= Mervyn Maze =

Mervyn Maze, MD, MB ChB has been a Professor in the Departments of Anesthesia and Pain Medicine, Intensive Care at the University of California, San Francisco since 1988. He has also served as Professor and Chair at Imperial College London.

== Biography ==
Maze was born in Cape Town, South Africa, where he earned a Bachelor of Medicine and Bachelor of Surgery from the University of Cape Town, South Africa, in 1970. His research and discoveries have resulted in 16 patents including a series of discoveries linked to Neuroprotection. Maze recently published a study in JAMA relating to the effects of inhaled xenon on cerebral white matter damage in Cardiac patients.

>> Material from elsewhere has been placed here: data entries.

(** C10, on a spectrum whose record has no key at all. *)
Lemma missing_inchi_raises_witness :
  clean_inchis float_of_decimal convert_charge_to_int_spec
    mol_converter_sample np_in_sample
    (mkSpectrum (mkMetadata (record_of []) false)) true =
  ([], Raise AttributeError).
Proof.
  apply (proj2 (proj2 (missing_inchi_raises
                         float_of_decimal convert_charge_to_int_spec
                         mol_converter_sample np_in_sample
                         (mkSpectrum (mkMetadata (record_of []) false)) true
                         ltac:(vm_compute; reflexivity)))).
Defined.

(** ** The further properties on concrete records *)

(** A record built from items none of which is an array holds no array. *)
Lemma array_free_items (its : list (string * pyvalue)) hd :
  forallb (fun kv => negb (isinstance_ndarray kv.2)) its = true ->
  array_free (mkMetadata (record_of its) hd).
Proof.
  intros H key value Hl. cbn in Hl. unfold record_of in Hl.
  apply elem_of_list_to_map_2, list_elem_of_In in Hl.
  rewrite forallb_forall in H. apply H in Hl.
  cbn in Hl. destruct (isinstance_ndarray value); [discriminate | reflexivity].
Qed.

(** X2, on the record of the spec's priority example: [pepmass] stays. *)
Lemma resolution_frame_witness :
  exists d,
    _add_precursor_mz_metadata float_of_decimal
      (record_of items_alias_and_pepmass) = Ok d /\
    d !! "pepmass" = record_of items_alias_and_pepmass !! "pepmass".
Proof.
  eexists. split; [vm_compute; reflexivity | ].
  apply (proj1 (proj2 (resolution_frame float_of_decimal
                         (record_of items_alias_and_pepmass) _
                         ltac:(vm_compute; reflexivity)))).
Defined.

(** X3, on [pepmass = 120.5]: the exception is that of the subscript. *)
Lemma resolution_raises_only_witness :
  py_index0 (dict_get (record_of items_scalar_pepmass) "pepmass") =
  Raise TypeError.
Proof.
  destruct (resolution_raises_only float_of_decimal
              (record_of items_scalar_pepmass) TypeError
              ltac:(vm_compute; reflexivity)) as [[E _] | (_ & _ & H)].
  - discriminate E.
  - exact H.
Defined.

(** X4, on [precursor_mz = 10 ** 400] beside a usable [pepmass]. *)
Lemma resolution_overflow_witness :
  _add_precursor_mz_metadata float_of_decimal
    (record_of [("precursor_mz", VInt (10 ^ 400));
                ("pepmass", VList [SFloat 50.25; SInt 10])]) =
  Raise OverflowError.
Proof.
  apply (resolution_overflow float_of_decimal _ (10 ^ 400)).
  - vm_compute. reflexivity.
  - vm_compute. reflexivity.
Defined.

(** X5, on [precursormz = "N/A"] beside [pepmass = [120.5, 5]]. *)
Lemma resolution_settles_witness :
  exists d d',
    _add_precursor_mz_metadata float_of_decimal
      (record_of items_unusable_alias) = Ok d /\
    _add_precursor_mz_metadata float_of_decimal d = Ok d' /\
    _add_precursor_mz_metadata float_of_decimal d' = Ok d'.
Proof.
  eexists. eexists.
  split; [vm_compute; reflexivity | ].
  split; [vm_compute; reflexivity | ].
  apply (resolution_settles float_of_decimal
           (record_of items_unusable_alias) _ _
           ltac:(vm_compute; reflexivity) ltac:(vm_compute; reflexivity)).
Defined.

(** X6, on [pepmass = "7 or so"]: the character ["7"] is stored. *)
Lemma resolution_string_pepmass_witness :
  _add_precursor_mz_metadata float_of_decimal
    (record_of [("pepmass", VStr "7 or so")]) =
  Ok (<["precursor_mz" := VStr "7"]> (record_of [("pepmass", VStr "7 or so")])).
Proof.
  apply (resolution_string_pepmass float_of_decimal
           (record_of [("pepmass", VStr "7 or so")]) "7" " or so" 7%float).
  - vm_compute. reflexivity.
  - vm_compute. reflexivity.
  - vm_compute. reflexivity.
Defined.

(** X7, on [precursormz = "N/A"] beside [pepmass = [120.5, 5]]. *)
Lemma harmonize_settles_witness :
  exists s1 s2,
    harmonize_metadata float_of_decimal convert_charge_to_int_spec
      (mkMetadata (record_of items_unusable_alias) true) = Ok s1 /\
    harmonize_metadata float_of_decimal convert_charge_to_int_spec s1 = Ok s2 /\
    harmonize_metadata float_of_decimal convert_charge_to_int_spec s2 = Ok s2.
Proof.
  eexists. eexists.
  split; [vm_compute; reflexivity | ].
  split; [vm_compute; reflexivity | ].
  apply (harmonize_settles_after_two_passes
           float_of_decimal convert_charge_to_int_spec
           (mkMetadata (record_of items_unusable_alias) true) _ _
           ltac:(vm_compute; reflexivity) ltac:(vm_compute; reflexivity)).
Defined.

(** X9, on [ionmode = 1]. *)
Lemma harmonize_non_string_ionmode_witness :
  harmonize_metadata float_of_decimal convert_charge_to_int_spec
    (mkMetadata (record_of [("ionmode", VInt 1)]) true) =
  Raise AttributeError.
Proof.
  apply (harmonize_non_string_ionmode_raises
           float_of_decimal convert_charge_to_int_spec).
  - vm_compute. reflexivity.
  - vm_compute. reflexivity.
Defined.

(** X10, on [charge = "2+"]. *)
Lemma harmonize_charge_invariant_witness :
  exists s1,
    harmonize_metadata float_of_decimal convert_charge_to_int_spec
      (mkMetadata (record_of items_raw) true) = Ok s1 /\
    get s1 "charge" = VInt 2.
Proof.
  eexists. split; [vm_compute; reflexivity | ].
  apply (proj1 (proj2 (harmonize_charge_invariant
                         float_of_decimal convert_charge_to_int_spec
                         (mkMetadata (record_of items_raw) true) _
                         ltac:(vm_compute; reflexivity))) 2).
  - vm_compute. reflexivity.
  - vm_compute. reflexivity.
Defined.

(** X12, writing [ionmode = "Negative"] to an empty record. *)
Lemma set_normalises_witness :
  exists s1,
    set float_of_decimal convert_charge_to_int_spec
      (mkMetadata (record_of []) true) "ionmode" (VStr "Negative") = Ok s1 /\
    get s1 "ionmode" = VStr (py_lower "Negative").
Proof.
  eexists. split; [vm_compute; reflexivity | ].
  apply (proj1 (set_normalises float_of_decimal convert_charge_to_int_spec
                  (mkMetadata (record_of []) true) eq_refl)
           "Negative" _ ltac:(vm_compute; reflexivity)).
Defined.

(** X14, on a record whose retention time is NaN. *)
Lemma eq_reflexivity_witness :
  __eq__ np_all_eq_other_sample np_ne_truth_sample
    (mkMetadata (record_of [("retention_time", VFloat PrimFloat.nan)]) false)
    (mkMetadata (record_of [("retention_time", VFloat PrimFloat.nan)]) false) =
  Ok false.
Proof.
  apply (proj1 (proj2 (proj2
           (eq_reflexivity np_all_eq_other_sample np_ne_truth_sample
              (mkMetadata
                 (record_of [("retention_time", VFloat PrimFloat.nan)])
                 false))))
           "retention_time" PrimFloat.nan).
  - vm_compute. reflexivity.
  - vm_compute. reflexivity.
Defined.

(** X15, on two records without arrays. *)
Lemma eq_symmetric_witness :
  __eq__ np_all_eq_other_sample np_ne_truth_sample
    (mkMetadata (record_of items_raw) false)
    (mkMetadata (record_of items_alias_and_pepmass) false) =
  __eq__ np_all_eq_other_sample np_ne_truth_sample
    (mkMetadata (record_of items_alias_and_pepmass) false)
    (mkMetadata (record_of items_raw) false).
Proof.
  apply (proj2 (eq_symmetric_without_arrays
                  np_all_eq_other_sample np_ne_truth_sample
                  (mkMetadata (record_of items_raw) false)
                  (mkMetadata (record_of items_alias_and_pepmass) false)
                  (array_free_items items_raw false eq_refl)
                  (array_free_items items_alias_and_pepmass false eq_refl))).
Defined.

(** X16, on the unquoted InChI of ethanol. *)
Lemma clean_inchis_stores_witness :
  exists spectrum',
    clean_inchis float_of_decimal convert_charge_to_int_spec
      mol_converter_sample np_in_sample
      (mkSpectrum (mkMetadata
         (record_of [("inchi", VStr ("InChI=" ++ ethanol_payload))]) true))
      true = ([], Ok spectrum') /\
    (get (metadata spectrum') "inchi" = VStr "n/a"
     \/ exists body,
          get (metadata spectrum') "inchi" = VStr (canonical_inchi body)).
Proof.
  eexists. split; [vm_compute; reflexivity | ].
  apply (clean_inchis_stores_na_or_quoted
           float_of_decimal convert_charge_to_int_spec
           mol_converter_sample np_in_sample
           (mkSpectrum (mkMetadata
              (record_of [("inchi", VStr ("InChI=" ++ ethanol_payload))]) true))
           _ true [] ltac:(vm_compute; reflexivity)).
Defined.

(** X17, on [inchi = "N/A"]: no call. *)
Lemma converter_called_at_most_once_witness :
  (repaired_inchi mol_converter_sample np_in_sample (VStr "N/A") true).1 = [].
Proof.
  apply (proj1 (proj2 (proj2 (converter_called_at_most_once
                                float_of_decimal convert_charge_to_int_spec
                                mol_converter_sample np_in_sample
                                (VStr "N/A") true)))).
  vm_compute. reflexivity.
Defined.

(** X18, on an [inchi] of three spaces. *)
Lemma spaces_only_inchi_witness :
  clean_inchis float_of_decimal convert_charge_to_int_spec
    mol_converter_sample np_in_sample
    (mkSpectrum (mkMetadata (record_of [("inchi", VStr "   ")]) true)) true =
  ([], Raise IndexError).
Proof.
  apply (spaces_only_inchi_raises float_of_decimal convert_charge_to_int_spec
           mol_converter_sample np_in_sample _ true "   ").
  - vm_compute. reflexivity.
  - vm_compute. reflexivity.
  - discriminate.
Defined.

(** X19, on [inchi = 7]. *)
Lemma non_string_inchi_witness :
  clean_inchis float_of_decimal convert_charge_to_int_spec
    mol_converter_sample np_in_sample
    (mkSpectrum (mkMetadata (record_of [("inchi", VInt 7)]) true)) true =
  ([], Raise AttributeError).
Proof.
  apply (non_string_inchi_raises float_of_decimal convert_charge_to_int_spec
           mol_converter_sample np_in_sample).
  - vm_compute. reflexivity.
  - vm_compute. reflexivity.
Defined.

(** X20, on the SMILES of acetic acid given as an InChI. *)
Lemma rescue_uses_converter_output_witness :
  (repaired_inchi mol_converter_sample np_in_sample
     (VStr ("InChI=" ++ "CC(=O)O")) true).2 =
  Ok (VStr (wrap_inchi
              (split_last "InChI="
                 (py_strip "InChI=1S/C2H4O2/c1-2(3)4/h1H3,(H,3,4)")))).
Proof.
  apply (proj2 (proj2 (proj2 (rescue_uses_converter_output
                                mol_converter_sample np_in_sample "CC(=O)O"
                                ltac:(vm_compute; reflexivity)
                                ltac:(vm_compute; reflexivity)
                                ltac:(vm_compute; reflexivity))))).
  vm_compute. reflexivity.
Defined.

(** X21, on an InChI followed by a newline. *)
Lemma wrapper_never_truncates_witness :
  py_endswith (newline ++ dquote)
    (split_last "InChI=" (py_strip ("InChI=1S/H2O/h1H2" ++ newline))) = false.
Proof.
  apply (proj1 (proj2 (wrapper_never_truncates
                         ("InChI=1S/H2O/h1H2" ++ newline)))).
  vm_compute. reflexivity.
Defined.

He has written over 200 scientific articles, contributed several chapters to other medical publications, and edited three different medical textbooks. He is a member of the SmartTots Scientific Advisory Board, which is "a multi-year collaborative effort designed to increase the safety of anesthetic and sedative drugs for the millions of children who undergo anesthesia and sedation each year."

==Awards and honors==

Maze was awarded the Excellence in Research Award from the American Society of Anesthesiologists in 2003. He has also been awarded an Honorary Lifetime Membership in Israel Society of for contributions to Anesthesiology in Israel, 2012.